Serotonergic 5-HT2A receptor stimulation induces steroid 5alpha-reductase gene expression in rat C6 glioma cells via transcription factor Egr-1.
"Selective serotonin reuptake inhibitors (SSRIs) are widely used for the treatment of depressive mood disorders and well known to inhibit the reuptake of neurotransmitter serotonin into nerve terminals. Thus, it seems conceivable that these drugs may induce the outflow of serotonin from the synapse as a consequence of inhibiting the reuptake, resulting in the stimulation of glial cells surrounding nerve terminals. On this hypothesis, the effect of serotonin on steroid 5alpha-reductase type 1 (5alpha-R) gene expression in rat C6 glioma cells was examined as one of the in vitro model experiments for investigating the indirect influence of SSRIs on glial cells. Serotonin elevated 5alpha-R mRNA and protein levels through the stimulation of serotonin 5-HT2A receptors, and also elevated Egr-1 mRNA and protein levels prior to 5alpha-R gene expression in the glioma cells. Furthermore, serotonin failed to significantly increase 5alpha-R mRNA levels in the cells preloaded with the antisense oligodeoxynucleotide targeted on Egr-1 gene. These results indicate that serotonin may stimulate 5alpha-R gene expression via transcription factor Egr-1 in glial cells, thus suggesting that serotonin flowing out of the serotonergic synapse may be implicated in SSRI-induced changes in neurosteroid metabolism in brain." https://www.ncbi.nlm.nih.gov/pubmed/15936112
Thanks for bringing this to attention. Just read a few stories last night of severe PSSD from people who used nothing but 5-HT as a supplement. You hear stories about PSSD from people who have used MDMA as well. Excess inter-synaptic serotonin appears to be the driving force behind PSSD, not the SSRIs themselves
But it is absurd, it does not inhibit 5.alpha reductase! They’re all shitty drugs!

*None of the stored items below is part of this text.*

(* ===== verification/ContentAddress.v ===== *)
(** * ContentAddress: content addresses of store objects

    libstore/content-address.cc, content-address.hh and the method names of
    libutil/file-content-address.cc.  An out-of-range enumerator does not
    exist here, so the [assert(false)] defaults have no case. *)

From S2P Require Export StorePath.

(** ** Serialisation and ingestion methods *)

Module FileSerialisationMethod.
Inductive t := Flat | NixArchive.
#[export] Instance eq_dec : EqDecision t.
Proof. solve_decision. Defined.
End FileSerialisationMethod.

Module FileIngestionMethod.
Inductive t := Flat | NixArchive.
#[export] Instance eq_dec : EqDecision t.
Proof. solve_decision. Defined.
End FileIngestionMethod.

Module ContentAddressMethod.
Inductive t := Flat | NixArchive | Text.
#[export] Instance eq_dec : EqDecision t.
Proof. solve_decision. Defined.
End ContentAddressMethod.
Export (hints) FileSerialisationMethod FileIngestionMethod ContentAddressMethod.

Definition parseFileSerialisationMethodOpt (input : bytes) : option FileSerialisationMethod.t :=
  if decide (input = #"flat") then Some FileSerialisationMethod.Flat
  else if decide (input = #"nar") then Some FileSerialisationMethod.NixArchive
  else None.

Definition parseFileSerialisationMethod (input : bytes) : result FileSerialisationMethod.t :=
  from_opt UsageError (parseFileSerialisationMethodOpt input).

(** The two [static_cast]s between the enumerations. *)
Definition ingestion_of_serialisation (m : FileSerialisationMethod.t) : FileIngestionMethod.t :=
  match m with
  | FileSerialisationMethod.Flat => FileIngestionMethod.Flat
  | FileSerialisationMethod.NixArchive => FileIngestionMethod.NixArchive
  end.
Definition serialisation_of_ingestion (m : FileIngestionMethod.t) : FileSerialisationMethod.t :=
  match m with
  | FileIngestionMethod.Flat => FileSerialisationMethod.Flat
  | FileIngestionMethod.NixArchive => FileSerialisationMethod.NixArchive
  end.

Definition parseFileIngestionMethod (input : bytes) : result FileIngestionMethod.t :=
  ingestion_of_serialisation <$> from_opt UsageError (parseFileSerialisationMethodOpt input).

Definition renderFileSerialisationMethod (m : FileSerialisationMethod.t) : bytes :=
  match m with FileSerialisationMethod.Flat => #"flat" | FileSerialisationMethod.NixArchive => #"nar" end.
Definition renderFileIngestionMethod (m : FileIngestionMethod.t) : bytes :=
  renderFileSerialisationMethod (serialisation_of_ingestion m).

Definition makeFileIngestionPrefix (m : FileIngestionMethod.t) : bytes :=
  match m with FileIngestionMethod.Flat => [] | FileIngestionMethod.NixArchive => #"r:" end.

Definition getFileIngestionMethod (m : ContentAddressMethod.t) : FileIngestionMethod.t :=
  match m with
  | ContentAddressMethod.Flat => FileIngestionMethod.Flat
  | ContentAddressMethod.NixArchive => FileIngestionMethod.NixArchive
  | ContentAddressMethod.Text => FileIngestionMethod.Flat
  end.

Definition fileIngestionMethodToContentAddressMethod (m : FileIngestionMethod.t) : ContentAddressMethod.t :=
  match m with
  | FileIngestionMethod.Flat => ContentAddressMethod.Flat
  | FileIngestionMethod.NixArchive => ContentAddressMethod.NixArchive
  end.

(** [ContentAddressMethod::render], [::parse], [::renderPrefix], [::parsePrefix]. *)
Definition method_render (raw : ContentAddressMethod.t) : bytes :=
  match raw with
  | ContentAddressMethod.Text => #"text"
  | ContentAddressMethod.Flat | ContentAddressMethod.NixArchive =>
      renderFileIngestionMethod (getFileIngestionMethod raw)
  end.

Definition method_parse (m : bytes) : result ContentAddressMethod.t :=
  if decide (m = #"text") then Ok ContentAddressMethod.Text
  else fileIngestionMethodToContentAddressMethod <$> parseFileIngestionMethod m.

Definition renderPrefix (raw : ContentAddressMethod.t) : bytes :=
  match raw with
  | ContentAddressMethod.Text => #"text:"
  | ContentAddressMethod.Flat | ContentAddressMethod.NixArchive =>
      makeFileIngestionPrefix (getFileIngestionMethod raw)
  end.

(** Returns the method and what is left of the input. *)
Definition parsePrefix (m : bytes) : ContentAddressMethod.t * bytes :=
  match splitPrefix m #"r:" with
  | Some m => (ContentAddressMethod.NixArchive, m)
  | None =>
      match splitPrefix m #"text:" with
      | Some m => (ContentAddressMethod.Text, m)
      | None => (ContentAddressMethod.Flat, m)
      end
  end.

Definition renderPrefixModern (ca : ContentAddressMethod.t) : bytes :=
  match ca with
  | ContentAddressMethod.Text => #"text:"
  | ContentAddressMethod.Flat | ContentAddressMethod.NixArchive =>
      #"fixed:" ++ makeFileIngestionPrefix (getFileIngestionMethod ca)
  end.

Definition renderWithAlgo (raw : ContentAddressMethod.t) (ha : HashAlgorithm) : bytes :=
  renderPrefixModern raw ++ printHashAlgo ha.

(** ** Content addresses *)

Record ContentAddress := mkContentAddress { method : ContentAddressMethod.t; ca_hash : Hash }.
#[export] Instance ContentAddress_eq_dec : EqDecision ContentAddress.
Proof. solve_decision. Defined.

Definition render (ca : ContentAddress) : result bytes :=
  h ← Hashing.to_string (ca_hash ca) Nix32 true;
  Ok (renderPrefixModern (method ca) ++ h).

(** The algorithm name up to the next colon, and the rest. *)
Definition parseHashAlgorithm_ (rest : bytes) : result (HashAlgorithm * bytes) :=
  '(hashAlgoRaw, rest) ← from_opt UsageError (splitPrefixTo rest ":");
  hashAlgo ← parseHashAlgo hashAlgoRaw;
  Ok (hashAlgo, rest).

(** Returns the two parts and the unparsed rest. *)
Definition parseContentAddressMethodPrefix (rest : bytes)
    : result (ContentAddressMethod.t * HashAlgorithm * bytes) :=
  '(prefix, rest) ← from_opt UsageError (splitPrefixTo rest ":");
  if decide (prefix = #"text") then
    '(hashAlgo, rest) ← parseHashAlgorithm_ rest;
    Ok (ContentAddressMethod.Text, hashAlgo, rest)
  else if decide (prefix = #"fixed") then
    let '(m, rest) := match splitPrefix rest #"r:" with
                      | Some rest => (ContentAddressMethod.NixArchive, rest)
                      | None => (ContentAddressMethod.Flat, rest)
                      end in
    '(hashAlgo, rest) ← parseHashAlgorithm_ rest;
    Ok (m, hashAlgo, rest)
  else Throw UsageError.

Definition parse (rawCa : bytes) : result ContentAddress :=
  '(caMethod, hashAlgo, rest) ← parseContentAddressMethodPrefix rawCa;
  h ← parseNonSRIUnprefixed rest hashAlgo;
  Ok (mkContentAddress caMethod h).

Definition parseWithAlgo (caMethod : bytes) : result (ContentAddressMethod.t * HashAlgorithm) :=
  '(m, a, _) ← parseContentAddressMethodPrefix (caMethod ++ #":");
  Ok (m, a).

Definition parseOpt (rawCaOpt : bytes) : result (option ContentAddress) :=
  if decide (rawCaOpt = []) then Ok None else Some <$> parse rawCaOpt.

Definition renderContentAddress (ca : option ContentAddress) : result bytes :=
  match ca with Some ca => render ca | None => Ok [] end.

Definition printMethodAlgo (ca : ContentAddress) : bytes :=
  renderPrefix (method ca) ++ printHashAlgo (algo (ca_hash ca)).

(** ** Content addresses with references *)

Record StoreReferences := mkStoreReferences { others : StorePathSet; self : bool }.
#[export] Instance StoreReferences_eq_dec : EqDecision StoreReferences.
Proof. solve_decision. Defined.

Definition refs_empty (r : StoreReferences) : bool := negb (self r) && bool_decide (others r = ∅).
Definition refs_size (r : StoreReferences) : nat := (if self r then 1 else 0) + size (others r).

Record TextInfo := mkTextInfo { ti_hash : Hash; ti_references : StorePathSet }.
Record FixedOutputInfo := mkFixedOutputInfo
  { foi_method : FileIngestionMethod.t; foi_hash : Hash; foi_references : StoreReferences }.
Inductive ContentAddressWithReferences :=
  | CAText (ti : TextInfo)
  | CAFixed (foi : FixedOutputInfo).

Definition withoutRefs (ca : ContentAddress) : ContentAddressWithReferences :=
  match method ca with
  | ContentAddressMethod.Text => CAText (mkTextInfo (ca_hash ca) ∅)
  | ContentAddressMethod.Flat | ContentAddressMethod.NixArchive =>
      CAFixed (mkFixedOutputInfo (getFileIngestionMethod (method ca)) (ca_hash ca) (mkStoreReferences ∅ false))
  end.

Definition fromParts (m : ContentAddressMethod.t) (h : Hash) (refs : StoreReferences)
    : result ContentAddressWithReferences :=
  match m with
  | ContentAddressMethod.Text =>
      _ ← throw_if (self refs) Error;
      Ok (CAText (mkTextInfo h (others refs)))
  | ContentAddressMethod.Flat | ContentAddressMethod.NixArchive =>
      Ok (CAFixed (mkFixedOutputInfo (getFileIngestionMethod m) h refs))
  end.

Definition getMethod (ca : ContentAddressWithReferences) : ContentAddressMethod.t :=
  match ca with
  | CAText _ => ContentAddressMethod.Text
  | CAFixed foi => fileIngestionMethodToContentAddressMethod (foi_method foi)
  end.

Definition getHash (ca : ContentAddressWithReferences) : Hash :=
  match ca with CAText ti => ti_hash ti | CAFixed foi => foi_hash foi end.

(** ** Lemmas *)

Lemma method_parse_render m : method_parse (method_render m) = Ok m.
Proof. by destruct m. Qed.

Lemma parsePrefix_renderPrefix m s :
  (m = ContentAddressMethod.Flat -> hasPrefix s #"r:" = false /\ hasPrefix s #"text:" = false) ->
  parsePrefix (renderPrefix m ++ s) = (m, s).
Proof.
  intros Hm. destruct m.
  - destruct (Hm eq_refl) as [H1 H2]. unfold parsePrefix, splitPrefix; simpl app. by rewrite H1, H2.
  - unfold parsePrefix; simpl renderPrefix. by rewrite splitPrefix_app.
  - unfold parsePrefix; simpl renderPrefix.
    change (splitPrefix (#"text:" ++ s) #"r:") with (@None bytes). by rewrite splitPrefix_app.
Qed.

Lemma parseHashAlgorithm_print a s : parseHashAlgorithm_ (printHashAlgo a ++ ":"%char :: s) = Ok (a, s).
Proof.
  unfold parseHashAlgorithm_. rewrite splitPrefixTo_app by (apply printHashAlgo_no; set_solver).
  cbn [from_opt mbind result_bind]. by rewrite parseHashAlgo_print.
Qed.

Lemma splitPrefix_algo a s : splitPrefix (printHashAlgo a ++ s) #"r:" = None.
Proof. by destruct a. Qed.

Lemma parse_prefix_render m a s :
  parseContentAddressMethodPrefix (renderPrefixModern m ++ printHashAlgo a ++ ":"%char :: s) = Ok (m, a, s).
Proof.
  unfold parseContentAddressMethodPrefix. destruct m; cbn [renderPrefixModern getFileIngestionMethod makeFileIngestionPrefix].
  - change ((#"fixed:" ++ []) ++ printHashAlgo a ++ ":"%char :: s) with
      (#"fixed" ++ ":"%char :: printHashAlgo a ++ ":"%char :: s).
    rewrite splitPrefixTo_app by (refine (proj1 (bool_decide_eq_true _) _); reflexivity).
    cbn [from_opt mbind result_bind]. rewrite decide_False, decide_True by done.
    rewrite splitPrefix_algo. by rewrite parseHashAlgorithm_print.
  - change ((#"fixed:" ++ #"r:") ++ printHashAlgo a ++ ":"%char :: s) with
      (#"fixed" ++ ":"%char :: #"r:" ++ printHashAlgo a ++ ":"%char :: s).
    rewrite splitPrefixTo_app by (refine (proj1 (bool_decide_eq_true _) _); reflexivity).
    cbn [from_opt mbind result_bind]. rewrite decide_False, decide_True by done.
    rewrite splitPrefix_app. by rewrite parseHashAlgorithm_print.
  - change (#"text:" ++ printHashAlgo a ++ ":"%char :: s) with
      (#"text" ++ ":"%char :: printHashAlgo a ++ ":"%char :: s).
    rewrite splitPrefixTo_app by (refine (proj1 (bool_decide_eq_true _) _); reflexivity).
    cbn [from_opt mbind result_bind]. rewrite decide_True by done.
    by rewrite parseHashAlgorithm_print.
Qed.

Lemma parseNonSRIUnprefixed_encode h e :
  wf_Hash h -> encode_as Nix32 (digest_of h) = Ok e -> parseNonSRIUnprefixed e (algo h) = Ok h.
Proof.
  intros Hwf He. destruct (encode_as_Ok Nix32 h Hwf) as (e' & He' & Hf & dec & Hb & Hd).
  assert (e = e') as -> by congruence. unfold parseNonSRIUnprefixed, parseExplicitFormatUnprefixed.
  rewrite Hf. cbn [mbind result_bind]. rewrite Hb. cbn [mbind result_bind]. by apply parseLowLevel_Ok.
Qed.

Lemma withoutRefs_method ca : getMethod (withoutRefs ca) = method ca.
Proof. by destruct ca as [[] h]. Qed.
Lemma withoutRefs_hash ca : getHash (withoutRefs ca) = ca_hash ca.
Proof. by destruct ca as [[] h]. Qed.

Lemma parse_of_render ca : wf_Hash (ca_hash ca) -> (s ← render ca; parse s) = Ok ca.
Proof.
  destruct ca as [m h]; cbn [ca_hash]. intros Hwf. unfold render; cbn [ca_hash method].
  destruct (encode_as_Ok Nix32 h Hwf) as (e & He & _).
  rewrite to_string_eq, He by (destruct Hwf as [-> _]; apply regularHashSize_bounds).
  rewrite orb_true_r, decide_False by done. cbn [mbind result_bind].
  unfold parse. rewrite <- (app_assoc (printHashAlgo _)). change (#":" ++ e) with (":"%char :: e).
  rewrite parse_prefix_render. cbn [mbind result_bind].
  by rewrite (parseNonSRIUnprefixed_encode h e).
Qed.

(** ** Properties *)

(** Rendering a content address and parsing it back returns it: the
    method prefix, the algorithm and the digest all survive. *)
Theorem parse_render ca :
  wf_Hash (ca_hash ca) -> (s ← render ca; parse s) = Ok ca.
Proof. apply parse_of_render. Qed.

Lemma parse_render_witness : exists ca, wf_Hash (ca_hash ca) /\ (s ← render ca; parse s) = Ok ca.
Proof.
  set (h := mkHash 20 (replicate 20 "x"%char ++ replicate (maxHashSize - 20) (bZ 0)) SHA1).
  assert (wf_Hash h) as Hwf by (by apply (wf_mkHash SHA1)).
  exists (mkContentAddress ContentAddressMethod.NixArchive h). split; [exact Hwf|].
  apply parse_render. exact Hwf.
Defined.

The study you posted indicates that 5-alpha reductase type-1 mRNA is increased in glial cells (resident cells in the brain that are related to macrophages) by a pathway that is dependent upon a serotonin receptor acting through the Egr-1 transcription factor.
Egr-1 has been shown to be increased as a response to an anti-androgenic effect.

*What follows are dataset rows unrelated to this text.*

Lemma framed_drain_spec fuel t chunks acc :
  framed_state t chunks ->
  (length (drop (pos t) (pending t)) + length (mjoin chunks) + 1 < fuel)%nat ->
  exists t', framed_drain fuel f t acc = Some (Ok (acc ++ drop (pos t) (pending t) ++ mjoin chunks), t') /\
    framed_eof t' = true /\ remaining (framed_from t') = rest.
Proof using Type.
  revert t chunks acc. induction fuel as [|fuel IH]; intros [s eof p k] chunks acc; [lia|].
  intros (He & Hv & Hf & Hp & Hc & Hr) Hfuel.
  cbn [framed_eof framed_from pending pos] in *. subst eof. pose proof drain_buf_pos as Hbuf.
  cbn [framed_drain]. unfold framed_read; cbn [framed_eof framed_from pending pos].
  destruct (Nat.leb_spec (length p) k) as [Hk|Hk].
  - rewrite (drop_ge p k) in * by lia. destruct Hc as [|c chunks Hc Hcs].
    + destruct (next_frame_end s rest Hv Hf Hr) as (s' & -> & Hr').
      destruct fuel as [|fuel]; [simpl in Hfuel; lia|]. cbn [framed_drain framed_read framed_eof].
      rewrite bool_decide_true by done. eexists. cbn. rewrite !app_nil_r. done.
    + change (mjoin (frame <$> c :: chunks)) with (frame c ++ mjoin (frame <$> chunks)) in Hr.
      rewrite <- app_assoc in Hr.
      destruct (next_frame_chunk s c _ Hv Hf Hc Hr) as (s' & -> & Hv' & Hf' & Hr').
      destruct Hc as [Hc1 Hc2]. rewrite framed_deliver_eq by (cbn; lia).
      cbn [framed_eof framed_from pending pos Nat.add]. rewrite drop_0, Nat.sub_0_r.
      set (n := (drain_buf `min` length c)%nat). assert (n = (drain_buf `min` length c)%nat) as Hn by done.
      clearbody n. change (mjoin (c :: chunks)) with (c ++ mjoin chunks) in *. rewrite length_app in Hfuel.
      destruct (IH (mkFramedSource s' false c n) chunks (acc ++ take n c)) as (t' & -> & ? & ?).
      * repeat split; cbn [framed_eof framed_from pending pos]; try done; lia.
      * cbn [pending pos]. rewrite length_drop. simpl in Hfuel. lia.
      * exists t'. cbn [pending pos]. rewrite <- app_assoc, (app_assoc (take n c)), take_drop. done.
  - rewrite framed_deliver_eq by (cbn; lia). cbn [framed_eof framed_from pending pos].
    set (n := (drain_buf `min` (length p - k))%nat).
    assert (n = (drain_buf `min` (length p - k))%nat) as Hn by done. clearbody n. rewrite length_drop in Hfuel.
    destruct (IH (mkFramedSource s false p (k + n)) chunks (acc ++ take n (drop k p))) as (t' & -> & ? & ?).
    + repeat split; cbn [framed_eof framed_from pending pos]; try done; lia.
    + cbn [pending pos]. rewrite length_drop. lia.
    + exists t'. cbn [pending pos]. rewrite <- drop_drop, <- app_assoc, (app_assoc (take n (drop k p))), take_drop. done.
Qed.
End framed.

(** Data sent through a framed sink, in pieces of any size below 4 GiB,
    is received unchanged by a framed source on any lawful stream, and the
    stream is left exactly behind the frames. *)
Theorem framed_roundtrip {St} `{SourceLaws St} n pieces rest :
  (0 < n)%nat -> (Z.of_nat n < 2 ^ 32)%Z -> Forall (fun x => (Z.of_nat (length x) < 2 ^ 32)%Z) pieces ->
  exists b b' t, foreach sink (mkBufferedSink n [] (mkFramed (mkStringSink []) (Ok ()))) pieces = Ok b /\
    flush b = Ok b' /\ FramedSink_end (under b') = Ok t /\
    forall s f fuel, valid s -> (rank s < f)%nat -> (length (mjoin pieces) + 1 < fuel)%nat ->
      remaining s = sink_s t ++ rest ->
      exists t', framed_drain fuel f (mkFramedSource s false [] 0) [] = Some (Ok (mjoin pieces), t') /\
        framed_eof t' = true /\ remaining (framed_from t') = rest.
Proof.
  intros Hn Hn2 Hp.
  set (rep := fun (u : Framed StringSink) d => checkError u = Ok () /\
                exists chunks, Forall chunk_ok chunks /\ mjoin chunks = d /\
                               sink_s (to u) = mjoin (frame <$> chunks)).
  destruct (buffered_all rep chunk_ok n) with (u := mkFramed (mkStringSink []) (Ok ())) (pieces := pieces)
    as (b & b' & Hb & _ & Hf & _ & Hrep).
  - intros u d e He (Hc & chunks & Hok & Hd & Hs). unfold writeUnbuffered, Framed_write. rewrite Hc.
    cbn [mbind result_bind]. rewrite sink_num_eq. unfold sink, StringSink_sink.
    cbn [mbind result_bind sink_s]. eexists. split; [done|]. split; [done|]. cbn [to sink_s].
    exists (chunks ++ [e]). rewrite Forall_app, fmap_app. cbn [fmap list_fmap].
    rewrite !join_snoc, Hd, Hs. unfold frame. rewrite app_assoc. auto.
  - intros e He. unfold chunk_ok. lia.
  - done.
  - split; [done|]. by exists [].
  - eapply Forall_impl; [exact Hp|]. intros x Hx. destruct x; [by left|right].
    split; [simpl; lia|exact Hx].
  - destruct Hrep as (_ & chunks & Hok & Hd & Hs).
    exists b, b', (mkStringSink (sink_s (to (under b')) ++ enc_num 0)).
    split; [done|]. split; [done|]. split; [unfold FramedSink_end; by rewrite sink_num_eq|].
    intros s f fuel Hv Hr Hfuel He. cbn [sink_s] in He. rewrite Hs, <- app_assoc in He.
    destruct (framed_drain_spec f rest fuel (mkFramedSource s false [] 0) chunks []) as (t' & -> & ? & ?).
    + repeat split; try done; cbn; lia.
    + cbn. rewrite Hd. lia.
    + exists t'. cbn. by rewrite Hd.
Qed.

5-ar type 1 has been shown to be negatively regulated by androgens in the brain. So, it stands to reason that it is positively regulated by lack of androgen or an other anti-androgenic effect.
The anti-androgenic effect could be reduction of DHT via increasing the rate of the reductive DHT -> A-diol reaction catalyzed by 3a-HSDs or by decreasing the rate of the oxidative A-diol -> DHT “backdoor pathway of androgen production” by some 3a-HSD and RDH enzymes. These effects have been observed of SSRIs, but I’m not sure how this would occur from excess serotonin since it assumed SSRIs have this effect on enzymes at concentrations that are insignificant in blocking serotonin reuptake.

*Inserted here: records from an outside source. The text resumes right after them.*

(** [fuel] is the number of levels that may follow. *)
Fixpoint dump (fuel : nat) (path filterPath : CanonPath) (depth : nat) (t : T) : result T :=
  match fuel with
  | O => Throw Error
  | S fuel =>
      _ ← throw_if (narMaxDepth <=? depth)%nat Error;
      st ← lstat accessor path;
      t ← writeString #"(" t;
      t ← (match st_type st with
           | tRegular =>
               t ← writeString #"type" t; t ← writeString #"regular" t;
               t ← (if st_isExecutable st
                    then t ← writeString #"executable" t; writeString [] t
                    else Ok t);
               dumpContents path t
           | tDirectory =>
               t ← writeString #"type" t; t ← writeString #"directory" t;
               entries ← readDirectory accessor path;
               let entries := filter (fun e => is_special e = false) entries in
               unhacked ← unhack entries;
               foreach (fun t i =>
                 p ← concat_comp filterPath (i.1);
                 if filter_ (abs p) then
                   t ← writeString #"entry" t; t ← writeString #"(" t;
                   t ← writeString #"name" t; t ← writeString (i.1) t;
                   t ← writeString #"node" t;
                   p1 ← concat_comp path (i.2);
                   p2 ← concat_comp filterPath (i.2);
                   t ← dump fuel p1 p2 (S depth) t;
                   writeString #")" t
                 else Ok t) t unhacked
           | tSymlink =>
               t ← writeString #"type" t; t ← writeString #"symlink" t;
               t ← writeString #"target" t;
               target ← readLink accessor path;
               writeString target t
           | _ => Throw Error
           end);
      writeString #")" t
  end.

(** [SourceAccessor::dumpPath] *)
Definition dumpPath (path : CanonPath) (t : T) : result T :=
  t ← writeString narVersionMagic1 t;
  dump (S narMaxDepth) path path 0 t.
End dump.

Definition dumpString `{Sink T} (s : bytes) (t : T) : result T :=
  foreach (fun t x => writeString x t) t
    [narVersionMagic1; #"("; #"type"; #"regular"; #"contents"; s; #")"].

(** ** File system object sinks

    [F] is the sink and [C] a regular file being written; [crf_close] ends
    the callback of [createRegularFile].  [enterDirectory] gives the sink and
    the path that [createDirectory] calls back with, and [leaveDirectory] is
    what follows the callback, given the sink before and the one called with. *)
Class FileSystemObjectSink (F C : Type) := {
  createDirectory : F -> CanonPath -> result F;
  enterDirectory : F -> CanonPath -> result (F * CanonPath);
  leaveDirectory : F -> CanonPath -> F -> result F;
  createSymlink : F -> CanonPath -> bytes -> result F;
  crf_open : F -> CanonPath -> result C;
  crf_skipContents : C -> bool;
  crf_isExecutable : C -> result C;
  crf_preallocate : C -> Z -> result C;
  crf_write : C -> bytes -> result C;
  crf_close : C -> result F;
}.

For instance, imipramine, which potently blocks serotonin reuptake, was found to have no effect in increasing allopregnanolone.
There is some explanation in this post, but it is only speculative.
Do you this could be due to the drug damaging serotonin axons?
There were no axons harmed in this study. They were a culture of glial cells in a petri dish. These are multifunctional immune cells that I think surround neurons.